Coronavirus (TM)

You've probably heard the expression "Never let a good crisis go to waste" (or something similar) since the Coronavirus crisis started, right? It's actually usually mis-attributed or misquoted (usually to Churchill)...but that's not important right now.

Trademarks and The Virus

It seems that those of entrepreneurial spirit have taken the "good crisis" thing to heart. In the 120 days since January 22, 2020 (the date of the first reported case of Coronavirus) there have been: 

  • 572 trademark applications made which include the word "Corona"
  • 619 trademark applications made which include the word "Covid"
  • 398 trademark applications made which include the word "Virus" (for comparison purposes, in the same period last year, there was 27)
  • 26 trademark applications made which include the word "Crisis"
  • 71 trademark applications made which include the word "Survive(d)" 
  • 56 trademark applications made which include the word "Pandemic"
  • 54 trademark applications made which include the words "Front line"

Considering there's an overlap in many of them ("I survived the coronaviras pandemic") that breaks down to roughly 10 trademark applications per day that relate to Coronavirus.

Coronavirus Trademark Highlights

Some of my personal favourites include:

  • Heineken Virus (Get it? Lol)

  • Jesus Kills Virus (stop working on the vaccination lads!)

  • Corona Virus The Pandemic (Movie, coming soon)

  • Even Haters Hate Coronavirus (we're all in this together guys!)

  • Coronavirus: Made in China (Stay classy America!)

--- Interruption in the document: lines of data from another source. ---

Inductive call :=
| CRequest (name : string) (client_id : Z) (unique_name : string) (flags : Z) (r : RequestNameResult)
| CRelease (name : string) (client_id : Z) (r : ReleaseNameResult)
| CRemove (client_id : Z) (r : list (string * option (Z * string))).

(** A call on the manager with its reply; [remove_client] may iterate its map
    in any order. *)
Inductive manager_step : NameQueueManager -> call -> NameQueueManager -> Prop :=
| step_request self n c u f self' r :
    request_name n c u f self = (self', r) ->
    manager_step self (CRequest n c u f r) self'
| step_release self n c self' r :
    release_name n c self = (self', r) ->
    manager_step self (CRelease n c r) self'
| step_remove self order c self' r :
    order ≡ₚ (map_to_list (queues self)).*1 ->
    remove_client_in order c self = (self', r) ->
    manager_step self (CRemove c r) self'.

(** The same calls on the specification, whose state gives every name its list. *)
Inductive spec_step : (string -> list QueueEntry) -> call -> (string -> list QueueEntry) -> Prop :=
| spec_step_request s n c u f s' :
    let e := mkQueueEntry c u (has_flag f request_name_flags.ALLOW_REPLACEMENT) in
    let out := Spec.request e (has_flag f request_name_flags.REPLACE_EXISTING)
                 (has_flag f request_name_flags.DO_NOT_QUEUE) (s n) in
    s' n = out.1 ->
    (forall n', n' <> n -> s' n' = s n') ->
    spec_step s (CRequest n c u f out.2) s'
| spec_step_release s n c s' :
    s' n = (Spec.release c (s n)).1 ->
    (forall n', n' <> n -> s' n' = s n') ->
    spec_step s (CRelease n c (Spec.release c (s n)).2) s'
| spec_step_remove s c r s' :
    (forall n, s' n = Spec.leave c (s n)) ->
    NoDup r.*1 ->
    (forall n o, (n, o) ∈ r <-> Spec.owned_by c (s n) /\ o = Spec.successor (s n)) ->
    spec_step s (CRemove c r) s'.

(** ** Lemmas on one queue *)

Lemma queue_ok_inv q :
  queue_ok q ->
  exists o ws, q = mkNameQueue (Some o) ws /\
    qe_client_id o ∉ map qe_client_id ws /\ NoDup (map qe_client_id ws).
Proof.
  intros [[o Ho] Hnd]. destruct q as [p ws]. simpl in *. subst p.
  apply NoDup_cons in Hnd. naive_solver.
Qed.

Lemma queue_ok_intro o ws :
  qe_client_id o ∉ map qe_client_id ws -> NoDup (map qe_client_id ws) ->
  queue_ok (mkNameQueue (Some o) ws).
Proof. intros ??. split; [by eexists |]. by apply NoDup_cons. Qed.

Lemma existsb_client c ws :
  existsb (fun e => (qe_client_id e =? c)%Z) ws = bool_decide (c ∈ map qe_client_id ws).
Proof.
  apply eq_bool_prop_intro. rewrite bool_decide_spec.
  induction ws as [|e ws IH]; simpl.
  - split; [done | by intros ?%not_elem_of_nil].
  - rewrite elem_of_cons, orb_True, IH, Is_true_true, Z.eqb_eq. naive_solver.
Qed.

Lemma retain_other_leave c ws : retain_other c ws = Spec.leave c ws.
Proof.
  unfold retain_other, Spec.leave. induction ws as [|e ws IH]; simpl; [done |].
  rewrite filter_cons. rewrite IH.
  destruct (Z.eqb_spec (qe_client_id e) c); simpl; case_decide; naive_solver.
Qed.

Lemma leave_absent c ws : c ∉ map qe_client_id ws -> Spec.leave c ws = ws.
Proof.
  induction ws as [|e ws IH]; intros Hn; simpl in *; [done |].
  apply not_elem_of_cons in Hn as [Hne Hn]. unfold Spec.leave.
  rewrite filter_cons_True by done. f_equal. by apply IH.
Qed.

Lemma leave_length c ws :
  (length (Spec.leave c ws) < length ws)%nat <-> c ∈ map qe_client_id ws.
Proof.
  split; intros H.
  - destruct (decide (c ∈ map qe_client_id ws)) as [|Hn]; [done |].
    rewrite (leave_absent _ _ Hn) in H. lia.
  - apply list_elem_of_fmap in H as (e & -> & He).
    unfold Spec.leave. apply length_filter_lt with e; naive_solver.
Qed.

Lemma leave_ids c ws x :
  x ∈ map qe_client_id (Spec.leave c ws) <-> x ∈ map qe_client_id ws /\ x <> c.
Proof.
  unfold Spec.leave. rewrite !list_elem_of_fmap.
  setoid_rewrite list_elem_of_filter. naive_solver.
Qed.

  • Coronavirus Party (someone has been at the powerpoint)

  • Sicker Than Coronavirus: This Guy (already ordered mine!)

  • F**K Corona (Simple, and to the point!)

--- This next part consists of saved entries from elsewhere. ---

(* ===== verification/Zbus.v ===== *)
(** * The interface to zbus

    The multiplexer reads, builds and forwards messages through the zbus crate,
    whose code is not part of the repository.  [Zbus] lists the operations the
    sources call, as parameters; [ZbusLaws] states the documented behaviour the
    theorems rely on.  [SimpleZbus] is a concrete implementation that satisfies
    the laws, for evaluating the definitions on examples. *)

From S2P Require Import Prelude.

#[local] Open Scope Z_scope.

(** [zbus::message::Type]. *)
Inductive MessageType := MethodCall | MethodReturn | ErrorReply | Signal.

#[export] Instance MessageType_eq_dec : EqDecision MessageType.
Proof. solve_decision. Defined.

(** [zvariant::Endian]. *)
Inductive Endian := Little | Big.

(** [zvariant::Value], as far as the sources tell its variants apart. *)
Inductive Value := VStr (s : string) | VObjectPath (p : string) | VOther.

(** The Rust types message bodies are deserialized to. *)
Inductive body_type :=
| BStr            (* String *)
| BU32            (* u32 *)
| BBool           (* bool *)
| BStrs           (* Vec<String> *)
| BStrU32         (* (String, u32) *)
| BStr1           (* (String,) *)
| BStr2           (* (String, String) *)
| BStr3           (* (String, String, String) *)
| BStructure      (* zvariant::Structure: its fields *)
| BPath           (* ObjectPath *)
| BPath1          (* (ObjectPath,) *)
| BResponse.      (* (u32, HashMap<String, OwnedValue>): the response code *)

Definition body_val (t : body_type) : Type :=
  match t with
  | BStr | BStr1 | BPath | BPath1 => string
  | BU32 | BResponse => Z
  | BBool => bool
  | BStrs => list string
  | BStrU32 => string * Z
  | BStr2 => string * string
  | BStr3 => string * string * string
  | BStructure => list Value
  end.

(** The bodies the multiplexer serializes. *)
Inductive Body :=
| BodyUnit
| BodyStr (s : string)
| BodyU32 (n : Z)
| BodyBool (b : bool)
| BodyStrs (l : list string)
| BodyText (message : string)            (* the 1-tuple of an error reply *)
| BodyDict (entries : list (string * Z)). (* HashMap<String, OwnedValue> of u32 values *)

(** The header fields of a message, or those set in a builder. *)
Record Fields := mkFields {
  f_type : MessageType;
  f_destination : option string;
  f_sender : option string;
  f_interface : option string;
  f_member : option string;
  f_path : option string;
  f_reply_serial : option Z;
}.

Definition set_destination (d : string) (f : Fields) : Fields :=
  mkFields (f_type f) (Some d) (f_sender f) (f_interface f) (f_member f) (f_path f)
    (f_reply_serial f).

Definition set_path (p : string) (f : Fields) : Fields :=
  mkFields (f_type f) (f_destination f) (f_sender f) (f_interface f) (f_member f) (Some p)
    (f_reply_serial f).

Definition set_reply_serial (r : option Z) (f : Fields) : Fields :=
  mkFields (f_type f) (f_destination f) (f_sender f) (f_interface f) (f_member f) (f_path f) r.

Class Zbus := {
  Message : Type;
  Builder : Type;
  ZError : Type;
  Fd : Type;
  Signature : Type;
  zerror_text : ZError -> string;
  (* the name of a [MethodError], if the error is one *)
  method_error_name : ZError -> option string;
  (* header *)
  msg_fields : Message -> Fields;
  serial_num : Message -> Z;
  (* raw bytes *)
  data_bytes : Message -> list Z;
  from_bytes : Endian -> list Z -> result ZError Message;
  (* body *)
  deserialize : forall t : body_type, Message -> result ZError (body_val t);
  body_bytes : Message -> list Z;
  signature : Message -> Signature;
  body_fds : Message -> list Fd;
  try_to_owned : Fd -> result string Fd;
  (* builders *)
  new_method_return : Message -> result ZError Builder;
  new_error : Message -> string -> result ZError Builder;
  builder_from : Message -> Builder;
  b_destination : string -> Builder -> result ZError Builder;
  b_path : string -> Builder -> result ZError Builder;
  b_reply_serial : option Z -> Builder -> Builder;
  b_serial : Z -> Builder -> Builder;
  b_build : Body -> Builder -> result ZError Message;
  b_build_raw : list Z -> Signature -> list Fd -> Builder -> result ZError Message;
  (* the fields a builder has been given so far *)
  builder_fields : Builder -> Fields;
  (* checked name types: [try_from(&str)] gives the name back or an error text *)
  bus_name_try_from : string -> result string string;
  error_name_try_from : string -> result string string;
  object_path_try_from : string -> result string string;
}.

(** ** Serial numbers on the wire *)

Definition le_bytes (n : Z) : list Z :=
  [n mod 256; n / 256 mod 256; n / 65536 mod 256; n / 16777216 mod 256].

Definition be_bytes (n : Z) : list Z := reverse (le_bytes n).

Definition le_value (bs : list Z) : Z :=
  match bs with
  | [a; b; c; d] => a + 256 * b + 65536 * c + 16777216 * d
  | _ => 0
  end.

Definition be_value (bs : list Z) : Z := le_value (reverse bs).

(** Byte 0 is ['l'] in a little-endian message; bytes 8 to 11 are its serial. *)
Definition is_little (bs : list Z) : bool := bool_decide (bs !! 0%nat = Some 108).

Definition wire_serial (bs : list Z) : Z :=
  let field := take 4 (drop 8 bs) in
  if is_little bs then le_value field else be_value field.

Lemma le_bytes_value n : 0 <= n < u32_modulus -> le_value (le_bytes n) = n.
Proof.
  unfold le_value, le_bytes, u32_modulus. intros H.
  pose proof (Z.div_mod n 256 ltac:(lia)). pose proof (Z.div_mod (n / 256) 256 ltac:(lia)).
  pose proof (Z.div_mod (n / 256 / 256) 256 ltac:(lia)).
  change 65536 with (256 * 256). change 16777216 with (256 * 256 * 256).
  rewrite <- !Z.div_div by lia.
  rewrite (Z.mod_small (n / 256 / 256 / 256)); [lia |].
  split; [repeat apply Z.div_pos; lia |]. rewrite !Z.div_div by lia.
  apply Z.div_lt_upper_bound; lia.
Qed.

Lemma be_bytes_value n : 0 <= n < u32_modulus -> be_value (be_bytes n) = n.
Proof. intros H. unfold be_value, be_bytes. rewrite reverse_involutive. by apply le_bytes_value. Qed.

(** ** Documented behaviour *)

Class ZbusLaws `{Zbus} : Prop := {
  new_method_return_fields m b :
    new_method_return m = Ok b ->
    f_type (builder_fields b) = MethodReturn /\
    f_reply_serial (builder_fields b) = Some (serial_num m);
  new_error_fields m n b :
    new_error m n = Ok b ->
    f_type (builder_fields b) = ErrorReply /\
    f_reply_serial (builder_fields b) = Some (serial_num m);
  builder_from_fields m : builder_fields (builder_from m) = msg_fields m;
  b_destination_fields d b b' :
    b_destination d b = Ok b' -> builder_fields b' = set_destination d (builder_fields b);
  b_path_fields p b b' :
    b_path p b = Ok b' -> builder_fields b' = set_path p (builder_fields b);
  b_reply_serial_fields r b :
    builder_fields (b_reply_serial r b) = set_reply_serial r (builder_fields b);
  b_serial_fields n b : builder_fields (b_serial n b) = builder_fields b;
  b_build_fields x b m : b_build x b = Ok m -> msg_fields m = builder_fields b;
  b_build_raw_spec bs sig fds b m :
    b_build_raw bs sig fds b = Ok m ->
    msg_fields m = builder_fields b /\ body_bytes m = bs /\ signature m = sig /\ body_fds m = fds;
  from_bytes_data e bs m : from_bytes e bs = Ok m -> data_bytes m = bs;
  (* a checked name is the string it was made from *)
  bus_name_id d n : bus_name_try_from d = Ok n -> n = d;
  error_name_id d n : error_name_try_from d = Ok n -> n = d;
  object_path_id p q : object_path_try_from p = Ok q -> q = p;
  (* a message has at least its 16-byte fixed header, and its serial is a NonZeroU32 there *)
  data_bytes_length m : (16 <= length (data_bytes m))%nat;
  serial_num_wire m : serial_num m = wire_serial (data_bytes m);
  serial_num_range m : 1 <= serial_num m < u32_modulus;
  (* everything but the serial is outside bytes 8 to 11 *)
  same_outside_serial m m' :
    take 8 (data_bytes m) = take 8 (data_bytes m') ->
    drop 12 (data_bytes m) = drop 12 (data_bytes m') ->
    msg_fields m = msg_fields m' /\ body_bytes m = body_bytes m';
}.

  • Coronababy (because, well, you know!)


The Problem With Coronavirus Trademark Applications

Nearly all of them will be rejected and were a complete waste of money.

Applying for "Coronavirus" as a trademark completely misunderstands what a trademark is, and what it's supposed to do. A trademark is supposed to act as a "badge of origin". You see something with the Nike "swoosh" on it, you know that item was manufactured and produced by Nike. 

Some descriptive terms can function as trademarks. Sometimes a phrase can acquire distinctiveness through use. But most of these trademark applications will not fulfill the conditions.

Here comes the science bit (and blatant plug for work)

Before you spend money applying for a trademark (especially if it's anything to do with Coronavirus) talk to a lawyer. They will probably be able to tell you not to. I won't even charge you. Don't. There, you are welcome.